Despite having been known to the public for so many years as more than ornery, her role in preserving Malibu's ecological landscape is still felt, as large swathes are not only preserved but protected as part of the Santa Monica Mountains National Recreation Area. This includes the sprawling, nature-ensconced Pepperdine University campus, for which her daughter's family donated the first 138 acres—original Rindge ranch land. World-famous Surfrider Beach, where her pier still stands and the Malibu Potteries lot remains vacant, is protected by the Surfrider Foundation and officially declared as the first-ever World Surfing Reserve via the Save the Waves Coalition.

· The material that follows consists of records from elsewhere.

(* ===== verification/TransparencyHttp.v ===== *)
(** * The transparency log's HTTP surface

    internal/storage/transparency/http.go: the four read endpoints.  A request
    is its query (the first value of a parameter, empty when missing); a
    response is a status and the value that is encoded as JSON. *)
From stdpp Require Import base list strings gmap pretty.
From Stdlib Require Import ZArith Lia Bool Ascii.
From S2P Require Import Prelude Models Bolt Sha256 MerkleHash MerkleProofs TransparencyLog Sth.
Local Open Scope string_scope.
Local Open Scope Z_scope.

Record STHResponse := mkSTHResponse {
  sr_TreeSize : Z; sr_RootHash : string; sr_Timestamp : Z; sr_Signature : string; sr_SignerKeyID : string }.
Record ProofResponse := mkProofResponse {
  pr_TreeSize : Z; pr_LeafIndex : option Z; pr_FirstSize : option Z; pr_SecondSize : option Z; pr_AuditPath : list string }.
Record LeafResponse := mkLeafResponse {
  lr_Index : Z; lr_Kind : string; lr_Timestamp : Z; lr_Payload : string; lr_LeafHash : string }.

Inductive body := BError (msg : string) | BSTH (r : STHResponse) | BProof (r : ProofResponse) | BLeaf (r : LeafResponse).
Record response := mkResponse { status : Z; resp_body : body }.

(** ** Parameters *)

(** [strconv.ParseUint(s, 10, 64)]: decimal digits only, rejecting overflow. *)
Definition digit_val (c : ascii) : option Z :=
  let n := Z.of_N (N_of_ascii c) in if (48 <=? n) && (n <=? 57) then Some (n - 48) else None.
Fixpoint parse_digits (s : string) (acc : Z) : option Z :=
  match s with
  | "" => Some acc
  | String c s' =>
      match digit_val c with
      | None => None
      | Some d => let n := acc * 10 + d in if 2 ^ 64 <=? n then None else parse_digits s' n
      end
  end.
Definition ParseUint (s : string) : option Z := if bool_decide (s = "") then None else parse_digits s 0.

(** [paramError.Error()]. *)
Definition paramError (name reason : string) : string := "parameter " +:+ name +:+ ": " +:+ reason.

Definition parseUintParam (query : string -> string) (name : string) : string + Z :=
  let raw := query name in
  if bool_decide (raw = "") then inl (paramError name "missing")
  else match ParseUint raw with
       | None => inl (paramError name "must be a non-negative integer")
       | Some v => inr v
       end.

Definition hexProof (p : AuditProof) : list string := hex_EncodeToString <$> p.

(** ** Handlers *)

(** [err.Error()] of the package's errors. *)
Definition terror_string (e : terror) : string :=
  match e with
  | ErrLeafIndexOutOfRange => "transparency: leaf index out of range"
  | ErrTreeSizeMismatch => "transparency: requested tree size larger than current"
  | ErrConsistencyRange => "transparency: first must be ≤ second and both must be ≤ current size"
  | ErrNoSTHSigningKey => "transparency: no active PurposeTransparencyLogSTH key"
  | ErrCorruptedTree => "transparency: stored tree state is corrupt"
  | ErrOther m => m
  | _ => "error"
  end.

Section Handlers.
Context {store : Type} `{Bolt store} `{JSON Leaf} `{JSON STH}.

(** A handler either answers or panics. *)
Definition STHHandler (db : store) : option response :=
  match LatestSTH db with
  | RErr e => Some (mkResponse 500 (BError ("sth read: " +:+ terror_string e)))
  | RPanic => None
  | ROk None => Some (mkResponse 503 (BError "no STH yet — log is empty"))
  | ROk (Some sth) =>
      Some (mkResponse 200 (BSTH (mkSTHResponse (sth_TreeSize sth) (hex_EncodeToString (sth_RootHash sth))
        (sth_Timestamp sth) (hex_EncodeToString (sth_Signature sth)) (sth_SignerKeyID sth))))
  end.

Definition InclusionHandler (t : Tree store) (query : string -> string) : option response :=
  match parseUintParam query "leaf_index" with
  | inl e => Some (mkResponse 400 (BError e))
  | inr leafIdx =>
      match parseUintParam query "tree_size" with
      | inl e => Some (mkResponse 400 (BError e))
      | inr treeSize =>
          match Tree_InclusionProof t leafIdx treeSize with
          | ROk proof => Some (mkResponse 200 (BProof (mkProofResponse treeSize (Some leafIdx) None None (hexProof proof))))
          | RErr (ErrLeafIndexOutOfRange as e) | RErr (ErrTreeSizeMismatch as e) =>
              Some (mkResponse 404 (BError (terror_string e)))
          | RErr e => Some (mkResponse 500 (BError (terror_string e)))
          | RPanic => None
          end
      end
  end.

Definition ConsistencyHandler (t : Tree store) (query : string -> string) : option response :=
  match parseUintParam query "first" with
  | inl e => Some (mkResponse 400 (BError e))
  | inr first =>
      match parseUintParam query "second" with
      | inl e => Some (mkResponse 400 (BError e))
      | inr second =>
          match Tree_ConsistencyProof t first second with
          | ROk proof =>
              Some (mkResponse 200 (BProof (mkProofResponse second None (Some first) (Some second) (hexProof proof))))
          | RErr (ErrConsistencyRange as e) | RErr (ErrTreeSizeMismatch as e) =>
              Some (mkResponse 404 (BError (terror_string e)))
          | RErr e => Some (mkResponse 500 (BError (terror_string e)))
          | RPanic => None
          end
      end
  end.

Definition LeafHandler (t : Tree store) (query : string -> string) : option response :=
  match parseUintParam query "index" with
  | inl e => Some (mkResponse 400 (BError e))
  | inr idx =>
      match LeafAt t idx with
      | RErr ErrLeafIndexOutOfRange => Some (mkResponse 404 (BError (terror_string ErrLeafIndexOutOfRange)))
      | RErr e => Some (mkResponse 500 (BError (terror_string e)))
      | RPanic => None
      | ROk leaf =>
          Some (mkResponse 200 (BLeaf (mkLeafResponse idx (Kind leaf) (Timestamp leaf)
            (hex_EncodeToString (Payload leaf)) (hex_EncodeToString (HashLeaf (Payload leaf))))))
      end
  end.

(** ** An external auditor *)

(** encoding/hex's decoder on lower-case digits, as an auditor would use it. *)
Definition hex_val (c : ascii) : option Z :=
  let n := Z.of_N (N_of_ascii c) in
  if (48 <=? n) && (n <=? 57) then Some (n - 48) else if (97 <=? n) && (n <=? 102) then Some (n - 87) else None.
Fixpoint hex_decode (s : string) : option bytes :=
  match s with
  | "" => Some []
  | String a (String b s') =>
      match hex_val a, hex_val b, hex_decode s' with
      | Some x, Some y, Some r => Some (x * 16 + y :: r)
      | _, _, _ => None
      end
  | _ => None
  end.

Lemma hex_val_digit n : 0 <= n < 16 -> hex_val (hex_digit n) = Some n.
Proof.
  intros Hn.
  assert (forallb (fun n => bool_decide (hex_val (hex_digit n) = Some n)) (seqZ 0 16) = true) as Hall
    by (vm_compute; reflexivity).
  rewrite forallb_forall in Hall. specialize (Hall n). apply bool_decide_eq_true in Hall; [done|].
  apply list_elem_of_In, elem_of_seqZ. lia.
Qed.

Lemma hex_roundtrip b : Forall byte_ok b -> hex_decode (hex_EncodeToString b) = Some b.
Proof.
  induction 1 as [|x b Hx _ IH]; [done|]. unfold byte_ok in Hx. simpl.
  rewrite !hex_val_digit, IH; [|apply Z.mod_pos_bound; lia|].
  - do 2 f_equal. pose proof (Z.div_mod x 16). lia.
  - split; [apply Z.div_pos; lia|apply Z.div_lt_upper_bound; lia].
Qed.

Lemma parse_digits_range s : forall acc v, 0 <= acc < 2 ^ 64 -> parse_digits s acc = Some v -> 0 <= v < 2 ^ 64.
Proof.
  induction s as [|c s IH]; simpl; intros acc v Ha Hp; [by simplify_eq|].
  unfold digit_val in Hp. destruct ((48 <=? _) && _) eqn:Hd; [|done]. apply andb_true_iff in Hd as [Hd1 Hd2].
  apply Z.leb_le in Hd1, Hd2. destruct (Z.leb_spec (2 ^ 64) (acc * 10 + (Z.of_N (N_of_ascii c) - 48))); [done|].
  eapply IH; [|done]. lia.
Qed.

Lemma parseUintParam_range query name v : parseUintParam query name = inr v -> uint64_ok v.
Proof.
  unfold parseUintParam, ParseUint. case_bool_decide; [done|].
  destruct (parse_digits (query name) 0) eqn:Hp; [|done]. intros [= <-]. by eapply (parse_digits_range _ 0).
Qed.

Lemma MTH_bytes (d : list RootHash) : slice_ok d -> Forall (Forall byte_ok) d -> Forall byte_ok (MerkleTreeHash d).
Proof.
  intros Hs Hd. destruct d as [|a [|b d]]; [apply sha256_bytes|by inversion Hd|].
  rewrite MTH_split by (done || (simpl; lia)). apply sha256_bytes.
Qed.

Lemma inclusionPath_bytes fuel : forall m (d : list RootHash),
  slice_ok d -> Forall hash_ok d -> Forall (Forall byte_ok) d -> Forall (Forall byte_ok) (inclusionPath fuel m d).
Proof.
  induction fuel as [|fuel IH]; intros m d Hs Hh Hd; simpl; [constructor|].
  destruct (length d =? 1)%nat; [constructor|].
  set (k := split_point (length d)). unfold appendHash.
  destruct (m <? k)%nat; (apply Forall_app; split;
    [apply IH; auto using Forall_take, Forall_drop with owasaka
    |apply Forall_singleton; rewrite copy32_id by (apply MTH_hash_ok; auto using Forall_take, Forall_drop with owasaka);
     apply MTH_bytes; auto using Forall_take, Forall_drop with owasaka]).
Qed.

Lemma hexProof_decode proof : Forall (Forall byte_ok) proof -> mapM hex_decode (hexProof proof) = Some proof.
Proof.
  intros Hp. apply mapM_Some_2. unfold hexProof. induction Hp as [|h proof Hh _ IH]; constructor; [|done].
  by apply hex_roundtrip.
Qed.

Context `{!BoltLaws store} `{!JSONLaws Leaf}.

Lemma proof_bytes t ls m n proof : represents t ls -> Tree_InclusionProof t m n = ROk proof -> Forall (Forall byte_ok) proof.
Proof.
  intros Hrep. unfold Tree_InclusionProof, InclusionProof. destruct (_ <? _); [done|]. destruct (_ <=? _); [done|].
  intros [= <-]. destruct (_ || _); simpl; [constructor|].
  destruct (represents_hashes _ _ Hrep) as [Hs Hh]. apply inclusionPath_bytes; auto using Forall_take with owasaka.
  apply Forall_take. destruct Hrep as (_ & -> & _). apply Forall_fmap, Forall_true. intros. apply sha256_bytes.
Qed.

(** The inclusion endpoint, as an outside auditor sees it: it always
    answers; malformed parameters give 400 and out-of-range ones 404; exactly
    the queries with [m < n <= size] give 200, and then the hexadecimal audit
    path decodes to a proof that takes the leaf at [m] to the root at size
    [n]. *)
Theorem inclusion_endpoint_spec (t : Tree store) (ls : list Leaf) (query : string -> string) :
  represents t ls ->
  exists r, InclusionHandler t query = Some r /\
    match parseUintParam query "leaf_index", parseUintParam query "tree_size" with
    | inr m, inr n =>
        if (m <? n) && (n <=? Size t) then
          status r = 200 /\
          exists leaf path proof root,
            resp_body r = BProof (mkProofResponse n (Some m) None None path) /\ mapM hex_decode path = Some proof /\
            ls !! Z.to_nat m = Some leaf /\ RootAt t n = ROk root /\
            VerifyInclusion (HashLeaf (Payload leaf)) m n proof = root
        else status r = 404
    | _, _ => status r = 400
    end.
Proof.
  intros Hrep. unfold InclusionHandler.
  destruct (parseUintParam query "leaf_index") as [e|m] eqn:Hm; [by eexists|].
  destruct (parseUintParam query "tree_size") as [e|n] eqn:Hn; [by eexists|].
  apply parseUintParam_range in Hm, Hn. unfold uint64_ok in *.
  destruct (Z.ltb_spec m n) as [Hmn|Hmn]; destruct (Z.leb_spec n (Size t)) as [Hns|Hns]; cbn [andb].
  - destruct (served_inclusion t ls m n Hrep) as (leaf & proof & root & Hleaf & _ & Hp & Hr & Hv); [lia|lia|].
    rewrite Hp. eexists. split; [done|]. split; [done|]. exists leaf, (hexProof proof), proof, root.
    split; [done|]. split; [|done]. apply hexProof_decode. by eapply proof_bytes.
  - unfold Tree_InclusionProof, Size in *. rewrite (proj2 (Z.ltb_lt _ _)) by lia. by eexists.
  - unfold Tree_InclusionProof, Size in *. rewrite (proj2 (Z.ltb_ge _ _)), (proj2 (Z.leb_le _ _)) by lia. by eexists.
  - unfold Tree_InclusionProof, Size in *. rewrite (proj2 (Z.ltb_lt _ _)) by lia. by eexists.
Qed.
End Handlers.

Module HttpDemo.
Import MapBolt TransparencyLog.Demo.
Definition query (name : string) : string :=
  if bool_decide (name = "leaf_index") then "2" else if bool_decide (name = "tree_size") then "3" else "".

Lemma inclusion_endpoint_spec_witness :
  exists r leaf path proof root, InclusionHandler tree3 query = Some r /\ status r = 200 /\
    resp_body r = BProof (mkProofResponse 3 (Some 2) None None path) /\ mapM hex_decode path = Some proof /\
    leaves !! 2%nat = Some leaf /\ RootAt tree3 3 = ROk root /\
    VerifyInclusion (HashLeaf (Payload leaf)) 2 3 proof = root.
Proof.
  destruct (inclusion_endpoint_spec tree3 leaves query tree3_represents) as (r & Hr & Hspec).
  assert (parseUintParam query "leaf_index" = inr 2) as Hm by (vm_compute; reflexivity).
  assert (parseUintParam query "tree_size" = inr 3) as Hn by (vm_compute; reflexivity).
  rewrite Hm, Hn in Hspec.
  assert ((2 <? 3) && (3 <=? Size tree3) = true) as Hc by (vm_compute; reflexivity).
  cbv beta iota in Hspec. rewrite Hc in Hspec. destruct Hspec as (Hst & leaf & path & proof & root & Hrest).
  exists r, leaf, path, proof, root. split; [exact Hr|]. split; [exact Hst|exact Hrest].
Defined.
End HttpDemo.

It is also listed on the National Register of Historic Places.

Meanwhile, Rindge's pier, regarded as a Southern California landmark, has been a recreation destination since the 1950s and home to fishermen since 1934. In 1933, Rindge gave permission for the pier to be used in what became the iconic movie King Kong starring Fay Wray, earning its place in film history. The pier was restored in 2009, earning its steward, California State Parks, the Los Angeles Conservancy Preservation Award. In Summer 2009, the pier became home to a surfing museum. As a community, Malibu is known for its wealthy entertainment business denizens, a stage Rindge set by being the first in the area to rent and sell homes to elite actors, directors, producers, and other aristocratic figures. In shaping the city in this way, she ultimately fulfilled her husband's vision for the region as an American Riviera.

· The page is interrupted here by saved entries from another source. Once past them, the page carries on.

Lemma combine_level_32 nodes : forall level, combine_level nodes = Some level -> Forall node32 level.
Proof.
  remember (length nodes) as n eqn:Hn. revert nodes Hn. induction n as [n IH] using lt_wf_ind. intros nodes Hn level.
  destruct nodes as [|a [|b nodes]]; cbn [combine_level]; [intros [= <-]; constructor|done|].
  destruct (combine_level nodes) as [l|] eqn:Hc; [|done]. intros [= <-]. constructor; [apply length_sha256|].
  eapply (IH (length nodes)); [subst; simpl; lia|done|done].
Qed.

Lemma combine_level_inj n : forall n1 n2 level, length n1 = n -> length n2 = n -> Forall node32 n1 -> Forall node32 n2 ->
  combine_level n1 = Some level -> combine_level n2 = Some level ->
  collision_free (pair_inputs n1) (pair_inputs n2) -> n1 = n2.
Proof.
  induction n as [n IH] using lt_wf_ind. intros n1 n2 level Hl1 Hl2 H1 H2 Hc1 Hc2 Hcf.
  destruct n1 as [|a1 [|b1 n1]], n2 as [|a2 [|b2 n2]]; cbn [length] in *; try lia; [done|done|].
  cbn [combine_level pair_inputs] in *.
  destruct (combine_level n1) as [l1|] eqn:E1; [|done]. destruct (combine_level n2) as [l2|] eqn:E2; [|done].
  assert (sha256 (a1 ++ b1) = sha256 (a2 ++ b2) /\ l1 = l2) as [Hsha <-].
  { revert Hc1 Hc2. generalize (sha256 (a1 ++ b1)) (sha256 (a2 ++ b2)). intros h1 h2 [= <-] [= -> ->]. done. }
  apply Forall_cons in H1 as [Ha1 [Hb1 H1]%Forall_cons].
  apply Forall_cons in H2 as [Ha2 [Hb2 H2]%Forall_cons]. unfold node32 in *.
  assert (a1 ++ b1 = a2 ++ b2) as Hab by (apply Hcf; [constructor..|done]).
  apply app_inj_1 in Hab as [-> ->]; [|congruence]. do 2 f_equal.
  eapply (IH (length n1)); [lia|done|lia|done|done|exact E1|exact E2|].
  eapply collision_free_mono; [| |exact Hcf]; apply list_subseteq_skip'.
Qed.

Lemma dup_last_inj l1 l2 : length l1 = length l2 -> dup_last l1 = dup_last l2 -> l1 = l2.
Proof. unfold dup_last. intros Hl Heq. by apply app_inj_1 in Heq as [-> _]. Qed.

Lemma next_level_inj l1 l2 : length l1 = length l2 -> next_level l1 = next_level l2 -> l1 = l2.
Proof. unfold next_level. intros Hl. rewrite Hl. destruct (_ && _); [by apply dup_last_inj|done]. Qed.

Lemma dup_last_32 l : Forall node32 l -> Forall node32 (dup_last l).
Proof.
  intros Hl. unfold dup_last. apply Forall_app. split; [done|]. destruct (last l) as [x|] eqn:Hx; [|constructor].
  apply Forall_singleton. rewrite Forall_forall in Hl. apply Hl. apply last_Some in Hx as [l' ->]. set_solver.
Qed.

Lemma build_loop_inj fuel : forall n1 n2 root a1 a2 a1' a2',
  level_ok n1 -> length n1 = length n2 -> Forall node32 n1 -> Forall node32 n2 ->
  build_loop fuel n1 a1 = Some ([root], a1') -> build_loop fuel n2 a2 = Some ([root], a2') ->
  collision_free (loop_inputs fuel n1) (loop_inputs fuel n2) -> n1 = n2.
Proof.
  induction fuel as [|fuel IH]; intros n1 n2 root a1 a2 a1' a2' Hok Hl H1 H2 Hb1 Hb2 Hcf; [done|].
  destruct (decide (1 < length n1)%nat) as [Hgt|Hgt].
  - assert (level_ok n2) as Hok2 by (unfold level_ok in *; by rewrite <- Hl).
    destruct (build_loop_step fuel n1 a1 Hok Hgt) as (l1 & Hc1 & Hl1 & E1).
    destruct (build_loop_step fuel n2 a2 Hok2 ltac:(lia)) as (l2 & Hc2 & Hl2 & E2).
    rewrite E1 in Hb1. rewrite E2 in Hb2. cbn [loop_inputs] in Hcf.
    rewrite !(proj2 (Nat.ltb_lt _ _)), Hc1, Hc2 in Hcf by lia.
    assert (Forall node32 (next_level l1) /\ Forall node32 (next_level l2)) as [H1' H2'].
    { unfold next_level. split; (destruct (_ && _); [apply dup_last_32|]); by eapply combine_level_32. }
    assert (l1 = l2) as <-.
    { apply next_level_inj; [lia|]. eapply (IH _ _ root (a1 ++ l1) (a2 ++ l2)); [apply next_level_ok; lia| |done|done|done|done|].
      - unfold next_level. assert (length l1 = length l2) as -> by lia. destruct (_ && _); [|lia].
        rewrite !length_dup_last; [lia|by intros ->; simpl in *; lia..].
      - eapply collision_free_mono; [| |exact Hcf]; set_solver. }
    eapply combine_level_inj; [reflexivity|done|done|done|done|done|].
    eapply collision_free_mono; [| |exact Hcf]; set_solver.
  - cbn [build_loop] in Hb1, Hb2. rewrite (proj2 (Nat.ltb_ge _ _)) in Hb1 by lia.
    rewrite (proj2 (Nat.ltb_ge _ _)) in Hb2 by lia. congruence.
Qed.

The tile Rindge produced remains in thousands of homes, the most extensive display remaining being her daughter's home, the Adamson House, slightly west of Rindge's pier, while Los Angeles City Hall, the Mayan Theater, The Roosevelt Hotel, the Geffen Playhouse, Dana Junior High School in San Pedro, and other public buildings across the United States—and even some abroad—still contain their own examples of Malibu tile. Though predating the Potteries by roughly 20 years, hence containing no Malibu tile, the Rindge family home she and her husband built in West Adams Heights, the Frederick Hastings Rindge House, still stands—the home Rindge lived in until she died. It is on the National Register of Historic Places and is designated as a Los Angeles Historic-Cultural Monument. Her dam in the Malibu Hills is still extant, though long out of use and plans are in place to tear it down.

Rindge's life has been the subject of numerous print and online articles over time, and in 2017, a Los Angeles Times bestseller titled The King and Queen of Malibu: The True Story of the Battle for Paradise.